> _Work item_: Go to the line containing "Definition first_route (t" in the records below and print it and every following line exactly, on through the line containing "Definition pg_organization (s", then stop.

[Saved entries]
'''
(* ===== verification/PgStore.v ===== *)
(** * PgStore: the lookups of the production store

    [camelmailer-db/src/pg_store.rs]: [Store for PgStore], what the SMTP session asks
    of PostgreSQL, and the reads of the HTTP send path.  A table is the list of its
    rows in the order a query without [ORDER BY] meets them.  [ps_failing] are the
    queries that fail now; a failed one is reported as the source reports it. *)

From S2P Require Import Prelude RustStr Net Model SendLimit Store MemoryStore Queue MailDb Housekeeping.

Record MessageStream := mkMessageStream {
  str_id : Id;
  str_uuid : bytes;
  str_server_id : Id;
  str_name : bytes;
  str_permalink : bytes;
  str_stream_type : bytes;
  str_archived : bool;
  str_ip_pool_id : option Id;
}.

Record TrackDomain := mkTrackDomain {
  td_id : Id;
  td_uuid : bytes;
  td_server_id : Id;
  td_name : bytes;
  td_verified : bool;
}.

Record PgTables := mkPgTables {
  pt_organizations : list Organization;
  pt_policies : gmap Id OrganizationPolicy;
  pt_servers : list Server;
  pt_domains : list Domain;
  pt_routes : list Route;
  pt_credentials : list Credential;
  pt_sender_addresses : list SenderAddress;
  pt_streams : list MessageStream;
  pt_track_domains : list TrackDomain;
}.
#[export] Instance eta_PgTables : Eta PgTables := λ t,
  mkPgTables (pt_organizations t) (pt_policies t) (pt_servers t) (pt_domains t) (pt_routes t) (pt_credentials t)
    (pt_sender_addresses t) (pt_streams t) (pt_track_domains t).

Inductive Query :=
| QOrganization | QServer | QSmtpCredentialByKey | QServerByToken | QRouteByToken | QRouteByName | QIpCredentials
| QSmtpCredentials | QServerByPermalinks | QDomain | QPolicy | QMonthUsage | QSendUsage | QReturnPath | QCredentialUse
| QSenderAddress | QApiToken | QStream | QSubscription | QTrackDomains | QStoreSend | QIdempotency.
#[export] Instance Query_eq_dec : EqDecision Query.
Proof. solve_decision. Defined.

Record PgStore := mkPgStore {
  ps_tables : PgTables;
  ps_mail : MailDb;
  ps_failing : Query → bool;
}.
#[export] Instance eta_PgStore : Eta PgStore := λ s, mkPgStore (ps_tables s) (ps_mail s) (ps_failing s).

(** A query and its result; [None] is the database error. *)
Definition fetch {A} (s : PgStore) (q : Query) (rows : A) : option A := if ps_failing s q then None else Some rows.
(** [.ok().flatten()] *)
Definition fetch_ok {A} (s : PgStore) (q : Query) (row : option A) : option A := r ← fetch s q row; r.

Section PgStore.
Context `{ORD : !HashOrder, CRA : !Crates, IPN : !IpNetCrate} (sql_lower : bytes → bytes).

(** ** Rows *)

Definition server_row (t : PgTables) (id : Id) : option Server := List.find (λ s, (srv_id s =? id)%N) (pt_servers t).
Definition organization_row (t : PgTables) (id : Id) : option Organization :=
  List.find (λ o, (org_id o =? id)%N) (pt_organizations t).
Definition domain_row (t : PgTables) (id : Id) : option Domain := List.find (λ d, (dom_id d =? id)%N) (pt_domains t).

(** [ROUTE_WITH_SERVER] with a condition on the route and its domain: the inner join
    with the server, the left join with the domain. *)
Definition route_with_server (t : PgTables) (P : Route → option Domain → bool) (r : Route) : option ResolvedRoute :=
  let domain := rt_domain_id r ≫= domain_row t in
  server ← server_row t (rt_server_id r);
  if P r domain then Some (mkResolvedRoute r server (from_option dom_name [] domain)) else None.
Definition first_route (t : PgTables) (P : Route → option Domain → bool) : option ResolvedRoute :=
  head (omap (route_with_server t P) (pt_routes t)).

(** ** The [Store] *)

Definition pg_organization (s : PgStore) (id : Id) : option Organization :=
  fetch_ok s QOrganization (organization_row (ps_tables s) id).
Definition pg_server (s : PgStore) (id : Id) : option Server := fetch_ok s QServer (server_row (ps_tables s) id).

Definition pg_find_smtp_credential_by_key (s : PgStore) (key : bytes) : option Credential :=
  fetch_ok s QSmtpCredentialByKey
    (List.find (λ c, bool_decide (cred_credential_type c = CtSmtp) && (cred_key c =b key)) (pt_credentials (ps_tables s))).

Definition pg_find_server_by_token (s : PgStore) (token : bytes) : option Server :=
  fetch_ok s QServerByToken (List.find (λ r, srv_token r =b token) (pt_servers (ps_tables s))).

Definition pg_find_route_by_token (s : PgStore) (token : bytes) : option ResolvedRoute :=
  fetch_ok s QRouteByToken (first_route (ps_tables s) (λ r _, rt_token r =b token)).

Definition pg_find_route_by_name_and_domain (s : PgStore) (name domain : bytes) : option ResolvedRoute :=
  fetch_ok s QRouteByName
    (first_route (ps_tables s) (λ r d, (rt_name r =b name) && match d with Some d => dom_name d =b domain | None => false end)).

Definition pg_find_ip_credential (s : PgStore) (ip : IpAddr) : option Credential :=
  credentials ← fetch s QIpCredentials
    (List.filter (λ c, bool_decide (cred_credential_type c = CtSmtpIp)) (pt_credentials (ps_tables s)));
  match_ip_credential credentials ip.

Definition pg_smtp_credentials_for_server (s : PgStore) (server_id : Id) : list Credential :=
  from_option id [] (fetch s QSmtpCredentials
    (stable_sort (λ a b, cred_id a <=? cred_id b)%N
       (List.filter (λ c, (cred_server_id c =? server_id)%N && bool_decide (cred_credential_type c = CtSmtp))
          (pt_credentials (ps_tables s))))).

Definition pg_find_server_by_permalinks (s : PgStore) (org_permalink_ server_permalink : bytes) : option Server :=
  let t := ps_tables s in
  fetch_ok s QServerByPermalinks
    (List.find (λ r, (srv_permalink r =b server_permalink)
        && match organization_row t (srv_organization_id r) with Some o => org_permalink o =b org_permalink_ | None => false end)
       (pt_servers t)).

(** [ORDER BY owner_type DESC]: ['Server'] before ['Organization']. *)
Definition server_owned_first (a b : Domain) : bool :=
  match dom_owner a, dom_owner b with OwnerOrganization _, OwnerServer _ => false | _, _ => true end.

Definition pg_domain_for_address (s : PgStore) (server : Server) (address : bytes) : option Id :=
  let address := strip_name_from_address address in
  '(uname, domain_name) ← split_once (is_byte "@") address;
  if bool_decide (uname = []) then None
  else dom_id <$> fetch_ok s QDomain
    (head (stable_sort server_owned_first
       (List.filter (λ d, dom_verified d && (dom_name d =b domain_name) && owner_is server d) (pt_domains (ps_tables s))))).

Definition pg_find_authenticated_domain (s : PgStore) (server_id : Id) (header_values : list bytes) : option Id :=
  server ← pg_server s server_id;
  match map (pg_domain_for_address s server) header_values with
  | [] => None
  | d :: rest => if forallb (λ o, bool_decide (is_Some o)) (d :: rest) then d else None
  end.

Definition organization_policy (s : PgStore) (id : Id) : option OrganizationPolicy :=
  fetch s QPolicy (from_option (λ p, p) policy_default (pt_policies (ps_tables s) !! id)).
Definition pg_send_policy_for_organization (s : PgStore) (id : Id) : OrganizationPolicy :=
  from_option (λ p, p) policy_default (organization_policy s id).

Definition organization_send_usage (s : PgStore) (id : Id) (month : UsageMonth) : option Z :=
  fetch s QMonthUsage (from_option (λ z, z) 0%Z (db_organization_send_counters (ps_mail s) !! (id, month))).
Definition pg_organization_month_usage (now : datetime) (s : PgStore) (id : Id) : Z :=
  from_option (λ z, z) i64_max (organization_send_usage s id (usage_month_of now)).

Definition server_send_usage (s : PgStore) (id : Id) : option Z := fetch s QSendUsage (pg_send_usage id (ps_mail s)).
Definition pg_store_send_usage (s : PgStore) (id : Id) : Z := from_option (λ z, z) i64_max (server_send_usage s id).

Definition pg_return_path_route_for_server (s : PgStore) (server_id : Id) : option ResolvedRoute :=
  fetch_ok s QReturnPath
    (first_route (ps_tables s) (λ r _, (rt_server_id r =? server_id)%N && (rt_name r =b !"__returnpath__"))).

Definition pg_record_credential_use (s : PgStore) (credential_id : Id) : PgStore :=
  if ps_failing s QCredentialUse then s
  else s <| ps_tables := (ps_tables s) <| pt_credentials :=
         map (λ c, if (cred_id c =? credential_id)%N then c <| cred_last_used_at := Some (db_now (ps_mail s)) |> else c)
           (pt_credentials (ps_tables s)) |> |>.

(** [AdminStore::confirmed_sender_address] *)
Definition confirmed_sender_address (s : PgStore) (server_id : Id) (email : bytes) : option bool :=
  fetch s QSenderAddress
    (existsb (λ a, (sa_server_id a =? server_id)%N && sa_verified a && (sql_lower (sa_email_address a) =b sql_lower email))
       (pt_sender_addresses (ps_tables s))).

Definition pg_find_confirmed_sender_address (s : PgStore) (server_id : Id) (header_values : list bytes) : bool :=
  match header_values with
  | [] => false
  | _ => forallb (λ value, from_option id false (confirmed_sender_address s server_id (strip_name_from_address value)))
           header_values
  end.

#[export] Instance PgStore_store : Store PgStore := {|
  st_organization := pg_organization;
  st_server := pg_server;
  find_smtp_credential_by_key := pg_find_smtp_credential_by_key;
  find_server_by_token := pg_find_server_by_token;
  find_route_by_token := pg_find_route_by_token;
  find_route_by_name_and_domain := pg_find_route_by_name_and_domain;
  find_ip_credential := pg_find_ip_credential;
  smtp_credentials_for_server := pg_smtp_credentials_for_server;
  find_server_by_permalinks := pg_find_server_by_permalinks;
  st_find_authenticated_domain := pg_find_authenticated_domain;
  send_usage _ := pg_store_send_usage;
  send_policy_for_organization := pg_send_policy_for_organization;
  organization_month_usage := pg_organization_month_usage;
  return_path_route_for_server := pg_return_path_route_for_server;
  record_credential_use _ := pg_record_credential_use;
  find_confirmed_sender_address := pg_find_confirmed_sender_address;
|}.

(** ** Reads of the HTTP send path *)

(** [AdminStore::authenticated_domain] *)
Definition authenticated_domain (s : PgStore) (server_id : Id) (domain_name : bytes) : option (option Id) :=
  fetch s QDomain
    (server ← server_row (ps_tables s) server_id;
     dom_id <$> List.find (λ d, dom_verified d && (dom_name d =b domain_name) && owner_is server d) (pt_domains (ps_tables s))).

(** A credential in use stamps every credential with its key, errors aside. *)
Definition server_for_api_token (s : PgStore) (key : bytes) : option (option Server) * PgStore :=
  let t := ps_tables s in
  let row c := if bool_decide (cred_credential_type c = CtApi) && (cred_key c =b key) && negb (cred_hold c)
               then server_row t (cred_server_id c) else None in
  match fetch s QApiToken (head (omap row (pt_credentials t))) with
  | Some (Some server) =>
      (Some (Some server),
       if ps_failing s QCredentialUse then s
       else s <| ps_tables := t <| pt_credentials :=
              map (λ c, if cred_key c =b key then c <| cred_last_used_at := Some (db_now (ps_mail s)) |> else c)
                (pt_credentials t) |> |>)
  | result => (result, s)
  end.

Definition stream_by_permalink (s : PgStore) (server_id : Id) (permalink : bytes) : option (option MessageStream) :=
  fetch s QStream (List.find (λ m, (str_server_id m =? server_id)%N && (str_permalink m =b permalink)) (pt_streams (ps_tables s))).
Definition list_streams (s : PgStore) (server_id : Id) : option (list MessageStream) :=
  fetch s QStream (stable_sort (λ a b, (str_id a <=? str_id b)%N)
    (List.filter (λ m, (str_server_id m =? server_id)%N) (pt_streams (ps_tables s)))).

Definition is_subscribed (s : PgStore) (server_id stream_id : Id) (address : bytes) : option bool :=
  fetch s QSubscription (bool_decide (db_subscriptions (ps_mail s) !! (server_id, stream_id, address) = Some !"subscribed")).

Definition effective_track_domain (s : PgStore) (server_id : Id) : option (option bytes) :=
  domains ← fetch s QTrackDomains (stable_sort (λ a b, (td_id a <=? td_id b)%N)
              (List.filter (λ d, (td_server_id d =? server_id)%N) (pt_track_domains (ps_tables s))));
  Some (td_name <$> List.find td_verified domains).
End PgStore.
'''
> _Problem solution_:
Definition first_route (t : PgTables) (P : Route → option Domain → bool) : option ResolvedRoute :=
  head (omap (route_with_server t P) (pt_routes t)).

(** ** The [Store] *)

Definition pg_organization (s : PgStore) (id : Id) : option Organization :=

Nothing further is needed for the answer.